Non riteniamo sia giusto quello che le autorità stanno pensando di compiere per il semplice motivo che tale provvedimento andrebbe a discapito di tutte quelle persone che, versano in condizioni nelle quali un intervento di aiuto, rapido e facilmente raggiungibile, diverrebbe efficace e li possa mettere al sicuro da aggravamenti progressivi che possono anche risultare fatali.

Occorre essere tutti convinti che il concetto di un soccorso che abbia come unico criterio quello della efficienza e non anche quello della vicinanza alle esigenze della gente, non è degno di una sanità che dovrebbe essere davvero pubblica, di nome e di fatto.

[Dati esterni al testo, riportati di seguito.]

(** The contract of [MappingBackend::unmap] on a region the backend backs: it
    succeeds, nothing is mapped in the region any more, nothing else changes,
    and an allocating backend gives back the frames that were mapped, in
    increasing order of their pages. *)
Lemma unmap_spec b fl start size h pt :
  region_ok start size -> flags_ok b fl ->
  (forall p, p ∈ pages start (page_count size) -> backed b fl pt p) ->
  exists pt',
    unmap b start size (h, pt) =
      Done (true, (match b with
                   | Linear _ => h
                   | Alloc _ =>
                       dealloc_all (frames_at pt (pages start (page_count size))) h
                   end, pt')) /\
    pt_root_paddr pt' = pt_root_paddr pt /\
    (forall p, p ∈ pages start (page_count size) -> present pt' p = false) /\
    same_outside pt pt' (pages start (page_count size)).
Proof.
  intros Hr Hf Hb. pose proof (region_pages _ _ Hr) as Hl.
  pose proof Hr as (Ha & Hs & H0 & H1 & Hlim & Hmod).
  assert (forall p, p ∈ pages start (page_count size) ->
    exists e, pt_entry pt p = Some (e, Size4K)) as He.
  { intros p Hp. destruct (Hb p Hp) as (e & He & _). eauto. }
  destruct b as [off|pop]; simpl.
  - unfold unmap_linear, mbind, M_bind. rewrite pt_unmap_region_spec by done.
    destruct (unmap_pages_spec _ h pt Hl) as (pt' & Hu & ?).
    { intros p Hp. destruct (Hb p Hp) as (e & Hpe & ->). eexists. split; [done|].
      by rewrite pte_present_flags. }
    rewrite Hu. by exists pt'.
  - unfold unmap_alloc, mbind, M_bind. rewrite addr_add_spec by done. cbn [lift].
    rewrite page_iter_4k_spec by done. cbn [unwrap lift].
    by apply unmap_alloc_loop_spec.
Qed.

Facciamo appello, per tutto ciò, alla sua sensibilità, affinché venga ridata fiducia alla gente e ritrovino ascolto, all’interno dei luoghi istituzionali, le sacrosante richieste degli utenti, mirate al soddisfacimento dei bisogni elementari, per quel che riguarda il pronto intervento. La chiusura dei punti di primo intervento e la loro sostituzione con un’ambulanza medicalizzata non è affatto proponibile ad un territorio che, allo stato, soffre non poco per l’inadeguatezza dei servizi sanitari."